Part of CADVC's Pedagogy Study Hall
Location
Center for Art Design and Visual Culture
Date & Time
November 5, 2025, 3:00 pm – 4:00 pm
Description
Save Our Block: Public Art/Humanities & Activist Print Culture in Baltimore
This discussion will focus on the collaborative and collective work discussed in the article "Save Our Block: Public Humanities, Zines, and the Connecting the Classroom" in The Routledge Companion to Publicly Engaged Humanities Scholarship (Routledge, 2024)
Markele Cullins is an interdisciplinary artist from Baltimore, MD currently based in Los Angeles, CA. They received their BFA from the University of Maryland Baltimore County and are currently an New Genres MFA candidate at UCLA. They explore and ask questions about the human condition through play, experimentation, and embodied research. Grounded in the Black radical imagination, their practice creates spaces for catharsis and contemplation. Cullins was a founding member of Oak Hill Center for Education and Culture, and co-founded 4C Gallery, an online gallery for artists of color. They also collaborate with communities and students as a designer to create zines preserving Baltimore public history.

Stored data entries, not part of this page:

(** * PII masking (src/piiMasking.js): a shallow embedding and its properties

    The module masks personally identifiable information inside decoded
    Elasticsearch results.  It consists of a registry of five regular
    expressions ([PII_PATTERNS]), a string masker ([maskString]), a recursive
    walker ([maskObject]) and the exported entry point ([maskPII]).

    JavaScript strings are sequences of UTF-16 code units; none of the
    patterns carries the [u] or [i] flag, so the regular expressions work on
    single code units, case-sensitively.

    The first part of the file is the embedding: strings, the regular
    expressions with their backtracking matcher, [String.prototype.replace],
    the registry, the values and the three masking functions, followed by
    the notions the statements are written with.  The second part holds the
    properties: the gate, errors, per-rule flags, the documentation view,
    the shape of the result, the correctness of the matcher, masking twice,
    and the rules on the examples of the README. *)

From Stdlib Require Import String Ascii.
From Stdlib Require Import List NArith ZArith Bool Arith Lia.
From Stdlib Require Import Floats.SpecFloat.
Import ListNotations.

Set Implicit Arguments.
Set Warnings "-register-all".

(** ** Strings *)

Definition code_unit := N.
Definition jsstring := list code_unit.

(** An ASCII literal as a JavaScript string. *)
Definition u16 (s : string) : jsstring := map N_of_ascii (list_ascii_of_string s).

Definition cu (a : ascii) : code_unit := N_of_ascii a.

Definition between (lo hi u : code_unit) : bool := ((lo <=? u) && (u <=? hi))%N.
Arguments between (lo hi u)%_N.

(** [\d] is [0-9]. *)
Definition is_digit (u : code_unit) : bool := between 48 57 u.

(** [\w] is [A-Za-z0-9_]; it decides where [\b] holds. *)
Definition is_word (u : code_unit) : bool :=
  between 65 90 u || between 97 122 u || is_digit u || (u =? 95)%N.

(** [\s] is the WhiteSpace and LineTerminator code points of ECMAScript. *)
Definition is_space (u : code_unit) : bool :=
  between 9 13 u || (u =? 32)%N || (u =? 160)%N || (u =? 5760)%N
  || between 8192 8202 u || (u =? 8232)%N || (u =? 8233)%N || (u =? 8239)%N
  || (u =? 8287)%N || (u =? 12288)%N || (u =? 65279)%N.

(** ** Regular expressions

    The syntax covers what the five patterns are written with: character
    atoms and classes, [\b], sequencing, alternation, the greedy [?] on an
    arbitrary sub-pattern, and the greedy counted quantifiers [{n}], [{n,}]
    and [+], which the patterns apply to single-character atoms only. *)

Inductive class_item : Type :=
| Chr (c : ascii)            (* a literal character *)
| Range (lo hi : ascii)      (* lo-hi *)
| Digit                      (* \d *)
| Space.                     (* \s *)

Definition class := list class_item.

Definition item_mem (i : class_item) (u : code_unit) : bool :=
  match i with
  | Chr c => (u =? cu c)%N
  | Range lo hi => between (cu lo) (cu hi) u
  | Digit => is_digit u
  | Space => is_space u
  end.

Definition class_mem (cs : class) (u : code_unit) : bool :=
  existsb (fun i => item_mem i u) cs.

Inductive regex : Type :=
| Atom (cs : class)                              (* one code unit of the class *)
| WordBoundary                                   (* \b *)
| Seq (r1 r2 : regex)                            (* r1r2 *)
| Alt (r1 r2 : regex)                            (* r1|r2 *)
| Opt (r : regex)                                (* (?:r)? *)
| Rep (cs : class) (min : nat) (max : option nat). (* [cs]{min,max} *)

Declare Scope regex_scope.
Delimit Scope regex_scope with re.
Bind Scope regex_scope with regex.
Infix ";;" := Seq (at level 61, right associativity) : regex_scope.

(** [IsWordChar] of the position before ([prev]) or after (head of the rest);
    outside the string it is false. *)
Definition word_at (c : option code_unit) : bool :=
  match c with Some u => is_word u | None => false end.

Definition dec_max (max : option nat) : option nat :=
  match max with Some m => Some (pred m) | None => None end.

Section Matcher.
Variable A : Type.

(** A continuation receives the code unit before the current position and
    the rest of the input, as the matchers of the ECMAScript semantics
    receive a state. *)
Definition continuation := option code_unit -> jsstring -> option A.

(** Greedy repetition of a class: take one more code unit while allowed,
    and fall back to stopping here once [min] is reached. *)
Fixpoint repeat_class (cs : class) (min : nat) (max : option nat)
    (prev : option code_unit) (s : jsstring) (k : continuation) {struct s}
    : option A :=
  let stop := match min with O => k prev s | S _ => None end in
  match max with
  | Some O => k prev s
  | _ =>
    match s with
    | u :: s' =>
      if class_mem cs u then
        match repeat_class cs (pred min) (dec_max max) (Some u) s' k with
        | Some a => Some a
        | None => stop
        end
      else stop
    | [] => stop
    end
  end.

(** The backtracking matcher, in continuation-passing style. *)
Fixpoint matcher (r : regex) (prev : option code_unit) (s : jsstring)
    (k : continuation) {struct r} : option A :=
  match r with
  | Atom cs =>
    match s with
    | u :: s' => if class_mem cs u then k (Some u) s' else None
    | [] => None
    end
  | WordBoundary =>
    if xorb (word_at prev) (word_at (hd_error s)) then k prev s else None
  | Seq r1 r2 => matcher r1 prev s (fun p' s' => matcher r2 p' s' k)
  | Alt r1 r2 =>
    match matcher r1 prev s k with
    | Some a => Some a
    | None => matcher r2 prev s k
    end
  | Opt r1 =>
    let once := fun p' s' =>
      (* an iteration that consumed nothing is rejected *)
      if (length s' =? length s)%nat then None else k p' s' in
    match matcher r1 prev s once with
    | Some a => Some a
    | None => k prev s
    end
  | Rep cs min max => repeat_class cs min max prev s k
  end.
End Matcher.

Nicole King is a professor in the Department of American Studies and co-director of the Orser Center for Public Humanities at UMBC in Baltimore, MD. Her research focuses on issues of place, power, and the tensions between historic preservation and economic development. She is an editor of the book Baltimore Revisited: Stories of Inequality and Resistance in a U.S. City (Rutgers University Press, 2019 - which features a photo by Cullins on the cover) and co-founder of the Baltimore Traces: Communities in Transition public humanities project. She is currently working on The Ungentrifiable City, a book project focusing on a history of holdouts–the residents and small business owners who challenge extractive development on Baltimore's westside from the 1970s to today.